Le journaliste Jérôme Latta, cofondateur des Cahiers du football, revient sur trois décennies de bouleversements et de révolution dans le football. Dans son livre « Ce que le football est devenu » (Éditions Divergences), fruit de 25 ans de réflexion, il livre des clés de compréhension de ces changements en mêlant analyse critique, faits historiques et économie. Entretien.


La libéralisation du football, c’est une thématique régulièrement abordée dans les Cahiers du Football.  À quel moment vous décidez d’en faire un livre ?

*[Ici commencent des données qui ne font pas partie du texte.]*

(* ===== verification/Prelude.v ===== *)
(** * A verification library for the Bitmessage node

    The program (directory src/src of the repository) is a node of the Bitmessage
    network.  Its event loop (infra/network.c) reads frames from peers and hands them
    to the handlers of infra/object_sync.c, which keep a pool of objects, decide how to
    propagate them, answer what peers ask for, and try to decrypt what arrives with
    the keys of the keyring; in the other direction core/send_pipeline.c builds
    encrypted and signed objects, has a queue do their proof of work, and publishes
    them.  The stores are SQLite tables.  This library translates these parts into
    Rocq functions and transition systems and proves what they are relied on for.

    ** Reading guide

    Foundations:
    - Prelude.v: outcomes of C functions, byte buffers, machine integers.
    - Queue.v (common/queue.c, common/log_throttle.c): the blocking queue between
      threads, over a heap of nodes.
    - Varint.v (common/varint.c): the variable-length integer codec.
    - Json.v (common/json.c): the JSON reader and writer of the command-line client;
      [double] is the class [CDouble].
    - Base58.v (common/base58.c): the Base58 codec; BIGNUM is the class [BigNum].
    - Openssl.v: the class [OpenSSL] of the library functions the node calls, its
      documented laws, and an instance that shows the laws can hold.
    - Hash.v (common/hash.c): digests, inventory hash, HMAC.
    - Address.v (core/address.c): key derivation, ripe, the text form of addresses
      and of private keys, deterministic generation.
    - Object.v (infra/object.c): the object header.
    - PqHybrid.v (pq/pq_crypto.c, pq/pq_hybrid.c): hybrid signatures (ML-DSA and
      Ed25519), X-Wing and sealing; the primitives are the class [PqOpenSSL].
    - AddressV5.v (pq/address_v5.c): post-quantum identities and their addresses.
    - PqObject.v (pq/pq_object.c): the objects of post-quantum identities.
    - Sql.v: a table with a primary key as a finite map, and SQL statements on it.

    Stores and configuration:
    - ObjectStore.v (infra/object_store.c): the pool of objects.
    - MessagesStore.v (core/messages_store.c): inbox, sent messages, address book,
      subscriptions.
    - IdentityStore.v (core/identity_store.c): stored identities and the vault.
    - Keyring.v (core/keyring.c): the unlocked identities and the wrapping of keys.
    - PqStores.v (core/pq_identity_store.c, core/pq_pubkey_cache.c), PqKeyring.v
      (core/pq_keyring.c): the same for post-quantum identities, whose private keys are
      made from their seeds when they are first needed.
    - PubkeyCache.v (core/pubkey_cache.c): public keys of correspondents.
    - PeerManager.v (core/peer_manager.c): known peers and their ratings.
    - Config.v (core/config_store.c, core/config_file.c): settings.

    Objects and their proof of work:
    - Protocol.v (infra/protocol.c): frames and the version, addr, inv, getdata and
      error messages.
    - Crypto.v (core/crypto.c): ECIES and ECDSA as composed from OpenSSL.
    - MessageBuilder.v (core/message_builder.c): the growable buffer and the
      builders of getpubkey, pubkey, msg, broadcast, ack and onionpeer objects.
    - TrialDecrypt.v (core/trial_decrypt.c): reception of messages.
    - BroadcastDecrypt.v (core/broadcast_decrypt.c): reception of broadcasts.
    - Pow.v (pow/pow_engine.c): target, trial value and the two searches.
    - PowQueue.v (pow/pow_queue.c): the job queue in front of the engine; it uses
      the engine through the class [PowRunner], of which Pow.v gives the instance.
    - SendPipeline.v (core/send_pipeline.c): sending messages and broadcasts.

    The network:
    - Dandelion.v (infra/dandelion.c): the propagation decision and its hash table.
    - Network.v, EventLoop.v (infra/network.c): one connection; accepting, closing,
      sweeping, and a turn of the epoll thread.
    - PeerRegistry.v (infra/peer_registry.c): the table of live connections.
    - TorControl.v (infra/tor_control.c): the client of the Tor control port.
    - PeerConnector.v (infra/peer_connector.c): outbound connections, the SOCKS5
      handshake and the rounds of connecting.
    - ObjectSync.v (infra/object_sync.c): the handlers of received commands.
    - PqDelivery.v (the parts under BM_HAVE_PQ of core/trial_decrypt.c,
      core/broadcast_decrypt.c, core/send_pipeline.c and infra/object_sync.c): sending
      and receiving for post-quantum identities.
    - Startup.v (main.c): settings in effect, and the start of the hidden service.

    The API server (core/api_server.c), in front of all of these:
    - Api.v: its parameters and state, text and numbers, the slots of sends that wait
      for a proof of work; cJSON is the class [CJson].
    - ApiHandlers.v: the methods, one definition [h_..] for each.
    - ApiRpc.v: requests and batches, the reception of a body, authentication, answers.
    - ApiAsync.v: the requests that wait, with the workers interleaved.
    - ApiConvert.v: the loop of convertV3AddressesToV4.

    The command-line client, a program of its own that calls the server:
    - HttpClient.v (cli/http_client.c): one request and its answer; the base64 encoder
      is the class [Base64].
    - Client.v (cli/main.c): calls, files of keys and addresses, bodies from files, and
      the commands.

    The composition, theorems about several of these files at once:
    - PoolSafety.v: what can enter the pool, over any run of the event loop.
    - Uploads.v: serving getdata, and the array behind the pending uploads.
    - Delivery.v: a received message reaches the inbox, its ack completes the sent one.
    - SyncFacts.v: the handshake and inventories.
    - Onion.v: onion peers are understood by those who hear of them.
    - ClientServer.v: the client only calls methods that the server has.

    Definitions have the names of the C functions they translate; a definition that
    stands for a loop or a repeated fragment of a function says so.

    ** How C is modelled

    A function that can fail returns [cres]: [Ok] a result, [Err] its error return,
    [Ub] an access outside a block, a division by zero, a signed overflow or a loop
    that never ends.  So a theorem that a call is [Ok] or [Err] is also a proof that
    it is memory safe on that input.  Bytes are integers in [0, 256), blocks are
    lists, [malloc] returns a block of cells that are no bytes until written, and
    [wr] and [rdn] are the checked counterparts of memcpy.  Integers that the code
    keeps at a width are reduced at that width ([u64], [u32], [s64], [u128]) where
    the code computes them.  Allocation is assumed to succeed (except for a request
    above PTRDIFF_MAX in trial decryption, which matters there); freeing and
    clearing memory have no counterpart.  Where the code shares objects through
    pointers (connections, the jobs of the send pipeline, the nodes of the queue),
    there is a heap, a finite map from addresses; reading a free address is [Ub].
    Time, random bytes, the answers of the kernel to read, send and epoll_ctl, and the
    answers of parts that are not modelled are arguments.  A SQL table is a finite map;
    its statements succeed.  The machine is little-endian where the code copies
    integers from memory.

    Loops over data are structural where they can be.  Fuel is used in these places:
    the search of [pow_single], of [bm_address_generate_deterministic] and of
    [bm_pqv5_identity_generate_deterministic], where the theorems say how much is enough (the position of the first solution, plus one);
    the growth of buffers ([grow], [double_until], fuel = the wanted size, enough
    because the capacity doubles); the search for the body of a message ([find_body],
    fuel = its length); the probing of the Dandelion index (fuel = the number of
    slots, after which the C loop would repeat itself; it is proved never to be used
    up); the JSON parser (three calls per byte, proved enough for every text); the
    loops that drain a send queue or a receive buffer (fuel = the bytes left); the
    reader of control-port lines (fuel = the free cells of its buffer); the pages
    of [convert_loop] (fuel = the identities stored, plus two, proved enough); and the
    client's readers of lines, answers and files (fuel = the bytes left, plus one).

    Threads are transition systems: [pow_step] for the workers of the engine, which
    share two atomics and a cancellation flag, and [queue_step] for the two queues,
    whose critical sections are the steps; [async_step] has the steps of the API
    server's thread and the reports of the workers.  Their theorems are about every
    reachable state, hence about every interleaving.

    ** What is proved

    - Round trips: varints, Base58, JSON, addresses, WIF keys, object headers, frames,
      version, addr and inv messages, ECIES, signatures, wrapped keys, onion peers; a
      message or broadcast built by a sender is read by its recipient or subscriber,
      end to end, if its subject is one line of at most 500 bytes (the readers cut any
      other); the same for the objects of post-quantum identities, which are
      restored from their two seeds, and whose messages go from one keyring to the
      inbox of another.
    - Authenticity: a decryption succeeds only with a valid MAC; a message enters
      the inbox only if it is addressed to the identity that opened it and signed by
      the keys its sender address is made of; a broadcast only under the address it
      was checked against; a public key is cached only if it is the key of its
      address; an identity is unlocked only with the key its address is made of.
    - The pool: after any turns of the event loop, with any bytes from any peers, it
      holds only validated objects.
    - Delivery: the effects of a received message, of the ack that comes back, of
      getdata, inv and version, on every branch; for each other peer, what it is told of
      the object of the message and of the ack in it.
    - Sending: a message that is sent is delivered to the network or reported failed,
      exactly once.
    - Refinements: the send queue of a connection implements a byte stream, the
      blocking queue a FIFO list, the array of pending uploads a list, the index of
      Dandelion a linear search; how a stream is cut into reads does not matter.
    - Parsers of network input: what each accepts, and that it reads only its input;
      where that fails, a theorem exhibits the input.
    - Proof of work: the target formula, the searches find a nonce that meets the
      target whatever the interleaving, or are cancelled.
    - The proof-of-work queue: jobs are answered once, in order, with a valid object
      or, at shutdown only, with none; it is bounded, rejects duplicate keys, and its
      shutdown can always complete.
    - Connections: limits on inbound connections and on buffered bytes, the idle
      sweep, eviction by generation (a reused address is not the evicted peer).
    - Settings: whatever the file holds, what is loaded is usable.
    - Tor control: the lines read do not depend on how they arrive, the reader
      terminates, the cookie is sent only after the announcement that asks for it, and the
      handshake gives a descriptor exactly when all of it was sent and accepted.
    - Outbound connections: when a SOCKS5 handshake succeeds, that a round of connecting
      ends by itself, and that it keeps the limit on connections.
    - Start-up: which setting wins, and that the onion address survives restarts.
    - API server: only a POST with the configured credentials and a body of at most a
      megabyte reaches a method; which requests of a batch are answered, with which id; a
      request that waits for proofs of work touches no freed memory, and is resumed
      once, when its last send is reported; the conversion of addresses ends and skips
      none.
    - Client: the requests it makes for a keys.dat file or a list of addresses, wherever its
      batches end, against a description of the file that has neither state nor batches, and
      what of a request is written; a body from a file is what the file holds or refused.

    Some theorems show behaviour the code does not intend: parsers that read or
    write outside their block ([bm_parse_version_message_short],
    [bm_parse_addr_message_overflow], [bm_trial_decrypt_msg_len_wrap]), a 128-bit
    product that wraps ([bm_pow_get_target_wraps]), a signed overflow on a peer's
    timestamp ([version_timestamp_overflow]), numbers in requests that are converted
    before they are checked ([addPeer_port_undefined]), hexadecimal texts that are none
    ([hex_decode_fixed_lax]) and addresses with several text forms
    ([bm_address_decode_leading_one], [bm_pqv5_address_leading_one]).

    ** What is not modelled

    Of the command-line client (cli/), the usage texts, the choice of the language and the
    messages for the user are left out.  Of the API server, bm_api_server_thread, which sets up
    libmicrohttpd and takes it down, and the logger are left out, and the branches of its
    methods for post-quantum identities: it is modelled as built without them.  Of
    the process start-up (main.c), opening databases and sockets and the starting and
    stopping of threads are left out; of infra/peer_connector.c, the thread that runs a
    round every 30 seconds and the periodic operations of dandelion.c and object_sync.c
    every second.  Of infra/network.c, the opening of the listening socket and the byte
    statistics are left out.  The post-quantum identities are an option of the build
    (BM_HAVE_PQ): the modules that only they use are modelled (pq/, without its
    benchmark, and core/pq_*.c), and so are the handlers and builders that other modules
    have for them; the branches of keyring.c, of the send jobs and of the decryption of
    the pool again that choose between the two kinds of identity are modelled as built
    without the option.  Logging and the opening of databases are input and output. *)

From Stdlib Require Import ZArith Lia Bool String Ascii.
From stdpp Require Import base tactics list numbers option.
(** The deterministic search returns the first pair of consecutive nonces
    [2k], [2k+1] whose keys give a ripe with the requested leading zero bytes,
    after [k + 1] turns, and the returned nonces, keys and ripe belong together. *)
Theorem bm_address_generate_deterministic_first (passphrase : list Z) (null_bytes k fuel : nat)
  (out : bm_generated_address) :
  Z.of_nat k < 2 ^ 62 -> (k < fuel)%nat ->
  (forall j, (j < k)%nat ->
     try_nonces passphrase null_bytes (2 * Z.of_nat j) (2 * Z.of_nat j + 1) = Ok None) ->
  try_nonces passphrase null_bytes (2 * Z.of_nat k) (2 * Z.of_nat k + 1) = Ok (Some out) ->
  bm_address_generate_deterministic fuel passphrase null_bytes = Ok (Some out)
  /\ signing_nonce out = 2 * Z.of_nat k /\ encryption_nonce out = 2 * Z.of_nat k + 1
  /\ take null_bytes (gen_ripe out) = replicate null_bytes 0
  /\ bm_address_derive_private_key passphrase (signing_nonce out) = Ok (priv_signing out)
  /\ bm_address_derive_private_key passphrase (encryption_nonce out) = Ok (priv_encryption out)
  /\ bm_address_calc_ripe (pub_signing out) (pub_encryption out) = Ok (gen_ripe out).
Proof.
  intros Hk Hf Hno Hyes.
  destruct (try_nonces_found passphrase null_bytes (Z.of_nat k) out ltac:(lia) Hyes)
    as (E1 & E2 & E3 & E4 & E5 & _ & _ & E8).
  rewrite E1, E2. split_and!; try done. unfold bm_address_generate_deterministic.
  apply (generate_loop_first passphrase null_bytes k fuel out 0); try done; try lia.
  intros j Hj. apply Hno. lia.
Qed.
End AddressProps.

(** ** Witnesses *)

#[local] Existing Instance toy_OpenSSL.
#[local] Existing Instance toy_OpenSSLLaws.

Definition ripe_example : list Z := [0; 0; 0; 7] ++ replicate 16 200.

Lemma bm_address_roundtrip_witness :
  exists s, bm_address_encode 4 1 ripe_example = Ok s
    /\ bm_address_decode s = Ok (4, 1, ripe_example).
Proof.
  apply (bm_address_roundtrip 4 1 ripe_example);
    [lia|unfold is_u64; lia|by apply (bool_decide_unpack _); vm_compute|done|].
  intros _. vm_compute. lia.
Defined.

Lemma bm_address_decode_sound_witness :
  let address := match bm_address_encode 4 1 ripe_example with Ok a => a | _ => [] end in
  safe (bm_address_decode address)
  /\ forall version stream ripe,
       bm_address_decode address = Ok (version, stream, ripe) ->
       2 <= version <= 4 /\ is_u64 stream /\ blen ripe = 20 /\ bytes_ok ripe.
Proof. intros address. apply (bm_address_decode_sound address). Defined.

Lemma bm_address_wif_roundtrip_witness :
  exists wif, bm_address_encode_wif (replicate 32 5) = Ok wif
    /\ bm_address_decode_wif wif = Ok (replicate 32 5).
Proof.
  apply (bm_address_wif_roundtrip (replicate 32 5)); [|done].
  by apply (bool_decide_unpack _); vm_compute.
Defined.

(** An address of the model, computed. *)
Definition address_example : list Z :=
  match bm_address_encode 4 1 ripe_example with Ok s => drop 3 s | _ => [] end.

Lemma bm_address_decode_leading_one_witness :
  bm_address_decode (cstr "BM-" ++ 49 :: address_example) = Ok (4, 1, ripe_example).
Proof.
  apply (bm_address_decode_leading_one address_example 4 1 ripe_example).
  by vm_compute.
Defined.

Definition generated_example : bm_generated_address :=
  match try_nonces (cstr "general") 1 0 1 with
  | Ok (Some out) => out
  | _ => {| priv_signing := []; priv_encryption := []; pub_signing := [];
            pub_encryption := []; gen_ripe := []; signing_nonce := 7; encryption_nonce := 7 |}
  end.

Ce sont des thématiques que j’ai suivi depuis la création des Cahiers du foot fin 1997 parce qu’elles sont apparues très vite. On était en plein tournant des années 1990. On voyait l’économie du football évoluer très vite et on voyait déjà dans quelle direction. Ça faisait quelques années que je ressentais l’envie de faire un livre. J’avais l’idée notamment de mettre un peu en perspective dans un seul ouvrage tout ce que j’avais pu aborder, mais article après article, c’est à dire sous l’angle de fait d’actualité, donc de manière forcément un peu fractionnée. Un livre c’était l’occasion de synthétiser tout ça et justement avec l’objectif de relier entre elles toutes les évolutions du football au cours de ces 30 années. Et c’est justement parce que ça a été peu fait à mon sens alors que ces évolutions, elles ont toutes convergé un petit peu dans le même sens.

Pourquoi se concentrer sur les trois dernières décennies uniquement ? 

C’est important de souligner que les dates ou les périodes sont un peu conventionnelles. C’est-à-dire que tout ne change pas du jour au lendemain. On date souvent la transformation du football de 1995 avec l’arrêt Bosman. Moi, je trouve que 1992 a aussi une portée symbolique importante avec les créations de la Premier League et de la Ligue des Champions. Mais il faut bien garder à l’esprit que toutes ces évolutions trouvent leur origine auparavant, parfois plusieurs décennies plus tôt même. Mais au cours des années 1990, il y a vraiment une accélération très forte, d’une part en raison de la croissance très spectaculaire de l’économie du football sous l’impulsion de l’inflation des droits TV et d’autre part d’une répartition de plus en plus inégalitaire des ressources économiques et sportives.

La libéralisation du football, c’est un phénomène que l’on observe uniquement à l’échelle européenne ? 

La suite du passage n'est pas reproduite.